(* ===== verification/UniqueRef.v ===== *)
(** * UniqueRef (unique_ref.hpp): unique ownership of a heap object

    A program's variables are [UniqueRef]s ([inl]) and [std::unique_ptr]s ([inr]); each holds the address
    of a live object or null.  Deleting an object that is not live, dereferencing or adopting null is
    [None]: undefined, or stopped by the assertion.  A converting move is a move here: the address is
    the same object's. *)

From S2P Require Import Prelude.

Section unique_ref.
Context {T : Type}.

Abbreviation var := (nat + nat)%type.
Abbreviation owners := (gmap var (option nat)).

Record memory := Memory { heap : gmap nat T; next : nat }.

(** [delete] of what a pointer owns. *)
Definition dispose (m : memory) (p : option nat) : option memory :=
  match p with
  | None => Some m
  | Some a => _ ← heap m !! a; Some (Memory (delete a (heap m)) (next m))
  end.

Inductive command : Type :=
  | MakeRef (h : nat) (x : T)
  | Adopt (h u : nat)
  | ToUniquePtr (u h : nat)
  | MoveConstruct (h from : nat)
  | MoveAssign (h from : nat)
  | Swap (h h' : nat)
  | Destroy (v : var)
  | Write (h : nat) (x : T).

(** The object a variable refers to: [operator*] and [get]. *)
Definition deref (st : memory * owners) (h : nat) : option nat := mjoin (st.2 !! inl h).

(** A construction names a variable that does not exist. *)
Definition move_into (os : owners) (dst src : var) : option owners :=
  p ← os !! src; match os !! dst with None => Some (<[dst := p]> (<[src := None]> os)) | Some _ => None end.

Definition run_command (st : memory * owners) (c : command) : option (memory * owners) :=
  let '(m, os) := st in
  match c with
  | MakeRef h x =>
      match os !! inl h with
      | None => Some (Memory (<[next m := x]> (heap m)) (S (next m)), <[inl h := Some (next m)]> os)
      | Some _ => None
      end
  | Adopt h u =>
      p ← os !! inr u; _ ← p; os ← move_into os (inl h) (inr u); Some (m, os)
  | ToUniquePtr u h => os ← move_into os (inr u) (inl h); Some (m, os)
  | MoveConstruct h from => os ← move_into os (inl h) (inl from); Some (m, os)
  | MoveAssign h from =>
      mine ← os !! inl h; p ← os !! inl from;
      if decide (h = from) then Some (m, os)
      else m ← dispose m mine; Some (m, <[inl h := p]> (<[inl from := None]> os))
  | Swap h h' =>
      p ← os !! inl h; p' ← os !! inl h'; Some (m, <[inl h := p']> (<[inl h' := p]> os))
  | Destroy v => p ← os !! v; m ← dispose m p; Some (m, delete v os)
  | Write h x =>
      p ← os !! inl h; a ← p; _ ← heap m !! a; Some (Memory (<[a := x]> (heap m)) (next m), os)
  end.

Fixpoint run (st : memory * owners) (cs : list command) : option (memory * owners) :=
  match cs with [] => Some st | c :: cs => st ← run_command st c; run st cs end.

(** ** Every live object has one owner *)

Definition owns (os : owners) (v : var) (a : nat) : Prop := os !! v = Some (Some a).

Record sound (m : memory) (os : owners) : Prop := {
  live_owned a : is_Some (heap m !! a) <-> exists v, owns os v a;
  one_owner v v' a : owns os v a -> owns os v' a -> v = v';
  below_next a : is_Some (heap m !! a) -> a < next m
}.

(** Pointers change places between two variables. *)
Definition exchange (x y v : var) : var := if decide (v = x) then y else if decide (v = y) then x else v.

Lemma exchange_involutive x y v : exchange x y (exchange x y v) = v.
Proof. unfold exchange. repeat case_decide; congruence. Qed.

Lemma refs_exchange m os os' x y :
  sound m os -> (forall v a, owns os' v a <-> owns os (exchange x y v) a) -> sound m os'.
Proof.
  intros [H1 H2 H3] He. split; [|intros v v' a Hv%He Hv'%He|done].
  - intros a. rewrite H1. split; intros [v Hv]; exists (exchange x y v); apply He; by rewrite ?exchange_involutive.
  - rewrite <- (exchange_involutive x y v), <- (exchange_involutive x y v'). f_equal. by eapply H2.
Qed.

Ltac owner_cases := unfold owns, exchange; repeat (rewrite ?lookup_insert, ?lookup_delete; repeat case_decide; simplify_eq); naive_solver.

Lemma refs_move m os dst src p :
  sound m os -> os !! src = Some p -> dst <> src -> (forall a, ~ owns os dst a) -> sound m (<[dst := p]> (<[src := None]> os)).
Proof. intros S Hp Hne Hd. apply (refs_exchange m os _ dst src S). intros v a. specialize (Hd a). revert Hd. owner_cases. Qed.

Lemma refs_move_into m os dst src os' : sound m os -> move_into os dst src = Some os' -> sound m os'.
Proof.
  intros S. unfold move_into. destruct (os !! src) as [p|] eqn:Es; [|done]. destruct (os !! dst) eqn:Ed; [done|]. intros [= <-].
  apply refs_move; try done; [congruence|]. unfold owns. congruence.
Qed.

(** Deleting what a variable owns: it is live, so this is defined, and the variable is left with nothing. *)
Lemma refs_dispose m os v p :
  sound m os -> os !! v = Some p ->
  exists m', dispose m p = Some m' /\ forall os', (forall v' a, owns os' v' a <-> v' <> v /\ owns os v' a) -> sound m' os'.
Proof.
  intros [H1 H2 H3] Hp. destruct p as [a|]; simpl.
  - assert (is_Some (heap m !! a)) as [x Hx] by (apply H1; by exists v). rewrite Hx. simpl. eexists. split; [done|]. intros os' He. split; simpl.
    + intros b. destruct (decide (a = b)) as [<-|Hne].
      * rewrite lookup_delete_eq. split; [by intros []|]. intros [v' [Hv' Ho]%He]. by destruct Hv'; eapply H2.
      * rewrite lookup_delete_ne, H1 by done. split; intros [v' Hv']; exists v'; [apply He; split; [|done]|by apply He in Hv' as []].
        intros ->. unfold owns in Hv'. congruence.
    + intros v' v'' b [_ ?]%He [_ ?]%He. by eapply H2.
    + intros b Hb. apply H3. destruct (decide (a = b)) as [<-|]; [by eexists|by rewrite lookup_delete_ne in Hb].
  - eexists. split; [done|]. intros os' He. split; [|intros v' v'' b [_ ?]%He [_ ?]%He; by eapply H2|done].
    intros b. rewrite H1. split; intros [v' Hv']; exists v'; [apply He; split; [|done]|by apply He in Hv' as []].
    intros ->. unfold owns in Hv'. congruence.
Qed.

Lemma refs_command m os c m' os' : sound m os -> run_command (m, os) c = Some (m', os') -> sound m' os'.
Proof.
  intros S. destruct c as [h x|h u|u h|h from|h from|h h'|v|h x]; simpl.
  - destruct (os !! inl h) eqn:Eh; [done|]. intros [= <- <-]. destruct S as [H1 H2 H3].
    assert (forall v a, owns (<[inl h := Some (next m)]> os) v a <-> v = inl h /\ a = next m \/ v <> inl h /\ owns os v a) as Ho by (intros v a; owner_cases).
    assert (forall v, ~ owns os v (next m)) as Hn by (intros v Hv; specialize (H3 (next m) (proj2 (H1 _) (ex_intro _ v Hv))); lia). split; simpl.
    + intros a. destruct (decide (next m = a)) as [<-|Hne].
      * rewrite lookup_insert_eq. split; [intros _; exists (inl h); apply Ho; by left|by eexists].
      * rewrite lookup_insert_ne, H1 by done. split; intros [v Hv]; exists v; [apply Ho; right; split; [|done]|apply Ho in Hv as [[]|[]]; [congruence|done]].
        intros ->. unfold owns in Hv. congruence.
    + intros v v' a [[-> ->]|[Hv Hv1]]%Ho [[-> E]|[Hv' Hv1']]%Ho; [done|by destruct (Hn v')|subst; by destruct (Hn v)|by eapply H2].
    + intros a. destruct (decide (next m = a)) as [<-|Hne]; [lia|]. rewrite lookup_insert_ne by done. intros Ha%H3. lia.
  - destruct (os !! inr u) as [[a|]|]; simpl; [|done..]. destruct (move_into _ _ _) as [os1|] eqn:E; simpl; [|done]. intros [= <- <-]. by eapply refs_move_into.
  - destruct (move_into _ _ _) as [os1|] eqn:E; simpl; [|done]. intros [= <- <-]. by eapply refs_move_into.
  - destruct (move_into _ _ _) as [os1|] eqn:E; simpl; [|done]. intros [= <- <-]. by eapply refs_move_into.
  - destruct (os !! inl h) as [mine|] eqn:Eh; simpl; [|done]. destruct (os !! inl from) as [p|] eqn:Ef; simpl; [|done].
    case_decide; [intros; by simplify_eq|]. destruct (refs_dispose m os (inl h) mine S Eh) as (m1 & -> & Hd). simpl. intros [= <- <-].
    apply (refs_exchange m1 (<[inl h := None]> os) _ (inl h) (inl from)); [apply Hd; intros; owner_cases|]. intros. owner_cases.
  - destruct (os !! inl h) as [p|] eqn:Eh; simpl; [|done]. destruct (os !! inl h') as [p'|] eqn:Eh'; simpl; [|done]. intros [= <- <-].
    apply (refs_exchange m os _ (inl h) (inl h') S). intros. owner_cases.
  - destruct (os !! v) as [p|] eqn:Ev; simpl; [|done]. destruct (refs_dispose m os v p S Ev) as (m1 & -> & Hd). simpl. intros [= <- <-].
    apply Hd. intros. owner_cases.
  - destruct (os !! inl h) as [[a|]|]; simpl; [|done..]. destruct (heap m !! a) eqn:Ea; simpl; [|done]. intros [= <- <-].
    destruct S as [H1 H2 H3]. split; simpl; [|done|]; intros b; destruct (decide (a = b)) as [<-|]; rewrite ?lookup_insert_eq, ?lookup_insert_ne by done; auto.
    rewrite <- H1, Ea. split; by eexists.
Qed.

Lemma refs_run cs m os m' os' : sound m os -> run (m, os) cs = Some (m', os') -> sound m' os'.
Proof.
  revert m os. induction cs as [|c cs IH]; intros m os S H; cbn [run] in H; [by injection H as <- <-|].
  destruct (run_command (m, os) c) as [[m1 os1]|] eqn:E; [|done]. by eapply IH; [eapply refs_command|].
Qed.

(** A command of a program that respects the interface: constructions are of new variables, the others of existing
    ones; null is not adopted and a moved-from reference is not dereferenced. *)
Definition respects (os : owners) (c : command) : Prop :=
  match c with
  | MakeRef h _ => os !! inl h = None
  | Adopt h u => os !! inl h = None /\ exists a, owns os (inr u) a
  | ToUniquePtr u h => os !! inr u = None /\ is_Some (os !! inl h)
  | MoveConstruct h from => os !! inl h = None /\ is_Some (os !! inl from)
  | MoveAssign h from => is_Some (os !! inl h) /\ is_Some (os !! inl from)
  | Swap h h' => is_Some (os !! inl h) /\ is_Some (os !! inl h')
  | Destroy v => is_Some (os !! v)
  | Write h _ => exists a, owns os (inl h) a
  end.

Definition empty_memory : memory := Memory ∅ 0.

(** After any program: the live objects are those the variables own, each owned by exactly one variable (no leak, no
    sharing); what a reference that owns something refers to is live (no dangling); and every further
    use that respects the interface is defined (no double deletion). *)
Theorem one_owner_each cs m os :
  run (empty_memory, ∅) cs = Some (m, os) ->
  (forall a, is_Some (heap m !! a) <-> exists v, owns os v a) /\
  (forall v v' a, owns os v a -> owns os v' a -> v = v') /\
  (forall h a, deref (m, os) h = Some a -> is_Some (heap m !! a)) /\
  (forall c, respects os c -> is_Some (run_command (m, os) c)).
Proof.
  intros Hr. assert (sound m os) as S.
  { eapply refs_run; [|done]. split; unfold owns; simpl; [intros a; split; [by intros []|by intros [v Hv]]|done|by intros a []]. }
  pose proof S as [H1 H2 _]. split_and!; [done|done| |].
  - unfold deref. simpl. intros h a E. apply H1. exists (inl h). unfold owns. by destruct (os !! inl h) as [p|]; simpl in E; subst.
  - intros c. destruct c as [h x|h u|u h|h from|h from|h h'|v|h x]; simpl; unfold move_into, owns.
    + intros ->. by eexists.
    + intros [-> [a ->]]. by eexists.
    + intros [-> [p ->]]. by eexists.
    + intros [-> [p ->]]. by eexists.
    + intros [[mine Eh] [p Ef]]. rewrite Eh, Ef. simpl. case_decide; [by eexists|].
      destruct (refs_dispose m os (inl h) mine S Eh) as (m1 & -> & _). by eexists.
    + intros [[p ->] [p' ->]]. by eexists.
    + intros [p Ev]. rewrite Ev. simpl. destruct (refs_dispose m os v p S Ev) as (m1 & -> & _). by eexists.
    + intros [a Ea]. rewrite Ea. simpl. destruct (proj2 (H1 a)) as [y ->]; [by exists (inl h)|]. by eexists.
Qed.

End unique_ref.

Definition demo_program : list (command (T := nat)) :=
  [MakeRef 0 10; MakeRef 1 11; MoveAssign 0 1; MoveConstruct 2 0; ToUniquePtr 0 2; Adopt 3 0; Write 3 12; Swap 3 1; Destroy (inl 0)].

Lemma one_owner_each_witness :
  exists m os, run (empty_memory, ∅) demo_program = Some (m, os) /\ heap m !! 1 = Some 12 /\ heap m !! 0 = None /\
  forall v v' a, owns os v a -> owns os v' a -> v = v'.
Proof.
  destruct (run (empty_memory, ∅) demo_program) as [[m os]|] eqn:E; [|exfalso; vm_compute in E; discriminate E].
  exists m, os. split; [done|]. pose proof (one_owner_each demo_program m os E) as (_ & H & _).
  vm_compute in E. injection E as <- <-. split_and!; [by vm_compute|by vm_compute|exact H].
Defined.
****
**Work instruction**
Reproduce every line of the entries above, unchanged, from the very first one down to and including the line containing "(** The object".

**Result of the exercise**
(* ===== verification/UniqueRef.v ===== *)
(** * UniqueRef (unique_ref.hpp): unique ownership of a heap object

    A program's variables are [UniqueRef]s ([inl]) and [std::unique_ptr]s ([inr]); each holds the address
    of a live object or null.  Deleting an object that is not live, dereferencing or adopting null is
    [None]: undefined, or stopped by the assertion.  A converting move is a move here: the address is
    the same object's. *)

From S2P Require Import Prelude.

Section unique_ref.
Context {T : Type}.

Abbreviation var := (nat + nat)%type.
Abbreviation owners := (gmap var (option nat)).

Record memory := Memory { heap : gmap nat T; next : nat }.

(** [delete] of what a pointer owns. *)
Definition dispose (m : memory) (p : option nat) : option memory :=
  match p with
  | None => Some m
  | Some a => _ ← heap m !! a; Some (Memory (delete a (heap m)) (next m))
  end.

Inductive command : Type :=
  | MakeRef (h : nat) (x : T)
  | Adopt (h u : nat)
  | ToUniquePtr (u h : nat)
  | MoveConstruct (h from : nat)
  | MoveAssign (h from : nat)
  | Swap (h h' : nat)
  | Destroy (v : var)
  | Write (h : nat) (x : T).

(** The object a variable refers to: [operator*] and [get]. *)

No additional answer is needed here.